Los amantes de la música saben que cualquier banda o grupo musical requiere de un buen bajista para “vestir” sus interpretaciones; es este instrumento el que le da volumen y ritmo a las canciones, por lo que sin él, simplemente sonarían huecas.

Ello lo han comprendido a la perfección prestigiados bajistas que han convertido al bajo eléctrico en su más preciada posesión, pues éste los transporta a nuevos rumbos en lo que a composición musical se refiere.

En esta ocasión se presentamos breves reseñas de dos de los más famosos bajistas de la época contemporánea, con quienes Eduardo Fierro -el maestro que imparte los cursos producidos por Virtuosso Producciones- ha tenido oportunidad de compartir experiencias.

Victor Wooten

Este maravilloso bajista nació el 11 de septiembre de 1964 en Estados Unidos y es considerado uno de los mejores bajistas de los años 90.

Cuando tenía tres años, su hermano Regi le enseñó a tocar el bajo, y a sus cinco años de edad, ya podía tocar líneas simples y conciertos.

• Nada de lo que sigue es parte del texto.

(* ===== verification/Exits.v ===== *)
(** * How a kernel computation can end

    [exits Q c]: when [c] leaves the kernel it does so in one of the ways [Q]
    allows.  The predicate is closed under the constructs of the monad, and the
    operations of the memory components never leave at all, so that for larger
    computations it is proved by walking through their text. *)
From S2P Require Import Prelude Machine Mmu KState PageAlloc PageTable Vmem.

Definition exits (Q : leave -> Prop) {A} (c : M A) : Prop := forall s l s', c s = Leave l s' -> Q l.

Create HintDb exits discriminated.

(** * Properties *)

Lemma exits_bind (Q : leave -> Prop) {A B} (c : M A) (k : A -> M B) : exits Q c -> (forall a, exits Q (k a)) -> exits Q (kbind c k).
Proof.
  intros Hc Hk s l s'. specialize (Hc s). unfold kbind. destruct (c s) as [a s1|l1 s1|e s1]; [apply Hk| |done].
  intros [= -> ->]. by apply (Hc l s').
Qed.

(** Walk through a program: a bind, a case distinction, a known operation. *)
Ltac exits_step :=
  match goal with
  | |- forall _, _ => intros ?
  | |- exits _ (kbind _ _) => apply exits_bind
  | |- exits _ (if ?b then _ else _) => destruct b
  | |- exits _ (match ?x with _ => _ end) => destruct x
  | |- exits _ (let '(_, _) := ?x in _) => destruct x
  | |- exits _ _ => solve [auto with exits nocore]
  end.
Ltac exits_tac := repeat exits_step.

Section Exits.
Context (Q : leave -> Prop).

Lemma exits_leave {A} l : Q l -> exits Q (@leave_with A l).
Proof. by intros Hl s l' s' [= <- _]. Qed.
Lemma exits_ret {A} (a : A) : exits Q (kret a).
Proof. by intros s l s'. Qed.
Lemma exits_get {A} (f : kstate -> A) : exits Q (get f).
Proof. by intros s l s'. Qed.
Lemma exits_modify f : exits Q (modify f).
Proof. by intros s l s'. Qed.
Lemma exits_crash {A} e : exits Q (@crash_with A e).
Proof. by intros s l s'. Qed.
Lemma exits_get_page i : exits Q (get_page i).
Proof. intros s l s'. unfold get_page. by destruct (_ !! _). Qed.
Lemma exits_get_env i : exits Q (get_env i).
Proof. intros s l s'. unfold get_env. by destruct (_ !! _). Qed.
Lemma exits_thiscpu : exits Q thiscpu.
Proof. intros s l s'. unfold thiscpu. by destruct (_ !! _). Qed.

#[local] Hint Resolve exits_ret exits_get exits_modify exits_crash exits_get_page exits_get_env exits_thiscpu : exits.

Lemma exits_assert b : exits Q (assert b).
Proof. unfold assert. exits_tac. Qed.
Lemma exits_cprintf f l : exits Q (cprintf f l).
Proof. apply exits_modify. Qed.
Lemma exits_kptr p : exits Q (kptr p).
Proof. unfold kptr. exits_tac. Qed.
Lemma exits_put_page i p : exits Q (put_page i p).
Proof. apply exits_modify. Qed.
#[local] Hint Resolve exits_assert exits_cprintf exits_kptr exits_put_page : exits.

Lemma exits_read32 p : exits Q (read32 p).
Proof. unfold read32. exits_tac. Qed.
Lemma exits_write32 p v : exits Q (write32 p v).
Proof. unfold write32. exits_tac. Qed.
Lemma exits_PADDR v : exits Q (PADDR v).
Proof. unfold PADDR, panic. exits_tac. Qed.
Lemma exits_KADDR v : exits Q (KADDR v).
Proof. unfold KADDR, panic. exits_tac. Qed.
Lemma exits_page2kva v : exits Q (page2kva v).
Proof. apply exits_KADDR. Qed.
Lemma exits_pa2page v : exits Q (pa2page v).
Proof. unfold pa2page, panic. exits_tac. Qed.
Lemma exits_kmemset v c n : exits Q (kmemset v c n).
Proof. unfold kmemset. exits_tac. Qed.
#[local] Hint Resolve exits_read32 exits_write32 exits_PADDR exits_KADDR exits_page2kva exits_pa2page exits_kmemset : exits.

Lemma exits_page_alloc f : exits Q (page_alloc f).
Proof. unfold page_alloc. exits_tac. Qed.
Lemma exits_page_free p : exits Q (page_free p).
Proof. unfold page_free. exits_tac. Qed.
#[local] Hint Resolve exits_page_alloc exits_page_free : exits.
Lemma exits_pgdir_walk d va b : exits Q (pgdir_walk d va b).
Proof. unfold pgdir_walk. exits_tac. Qed.
Lemma exits_page_decref p : exits Q (page_decref p).
Proof. unfold page_decref. exits_tac. Qed.
Lemma exits_tlb_invalidate d va : exits Q (tlb_invalidate d va).
Proof. unfold tlb_invalidate, curenv. exits_tac. Qed.
#[local] Hint Resolve exits_pgdir_walk exits_page_decref exits_tlb_invalidate : exits.
Lemma exits_page_lookup d va : exits Q (page_lookup d va).
Proof. unfold page_lookup. exits_tac. Qed.
#[local] Hint Resolve exits_page_lookup : exits.
Lemma exits_page_remove d va : exits Q (page_remove d va).
Proof. unfold page_remove. exits_tac. Qed.
Lemma exits_insert_pte d p va perm a : exits Q (insert_pte d p va perm a).
Proof. unfold insert_pte. exits_tac. Qed.
#[local] Hint Resolve exits_page_remove exits_insert_pte : exits.
Lemma exits_page_insert d p va perm : exits Q (page_insert d p va perm).
Proof. unfold page_insert. exits_tac. Qed.
End Exits.

#[export] Hint Resolve exits_ret exits_get exits_modify exits_crash exits_get_page exits_get_env exits_thiscpu
  exits_assert exits_cprintf exits_kptr exits_put_page exits_read32 exits_write32 exits_PADDR exits_KADDR
  exits_page2kva exits_pa2page exits_kmemset exits_page_alloc exits_page_free exits_pgdir_walk
  exits_page_decref exits_tlb_invalidate exits_page_lookup exits_page_remove exits_insert_pte
  exits_page_insert : exits.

Con sus cuatro hermanos formó la banda Wooten Brothers, con la que  tocó durante los años 70.

Wooten ha sido miembro de varias bandas con miembros ya consagrados, como Bass Extremes, Vital Tech Tones y Extraction; además ha estado de gira con bandas como Dave Matthews Band.

En 2007 presentó “Thunder” junto con otros dos bajistas: Marcus Miller y Stanley Clarke; iniciaron una gira que abarcó Estados Unidos y España.

La evolución en los métodos de construcción de bajos eléctricos, como una acción más baja (distancia entre la cuerda y el diapasón) pareciéndose más a una guitarra de 6 cuerdas, permitió a Wooten desarrollar nuevas técnicas de pulsación que no habían sido descubiertas. Desarrolló además la técnica del double-thumb (o doble pulgar) creada por Stanley Clarke.

Matthew Garrison

Matthew es hijo del contrabajista Jimmy Garrison, quien colaboró con el cuarteto de John Coltrane, Elvin Jones y McCoy Tyner.

Este reconocido bajista norteamericano nació en 1970 comenzó sus estudios desde pequeño y en 1989 consiguió una beca de estudios en la prestigiosa escuela Berkley de Boston, donde inició su carrera profesional trabajando como “sideman” para artistas como Gary Burton y Lyle Mays.

A partir de entonces, su carrera ha ido en ascenso, al grado de convertirse en un referente imprescindible en la historia contemporánea del bajo eléctrico.

Es el creador de una original técnica de pizzicato a cuatro dedos, y además suele hacer gala de un sofisticado fraseo post-bebop.

Aunque su música muestra influencias funk y fusión, domina prácticamente a la perfección todas las técnicas de su instrumento, lo que le convierte en uno de los músicos de sesión más versátiles, brillantes y cotizados hoy en día

Con una personalidad musical única, un sonido inmediatamente reconocible y una fuerte orientación hacia la composición y a la función de soporte del bajo, Matthew Garrison se perfila a convertirse en toda una leyenda.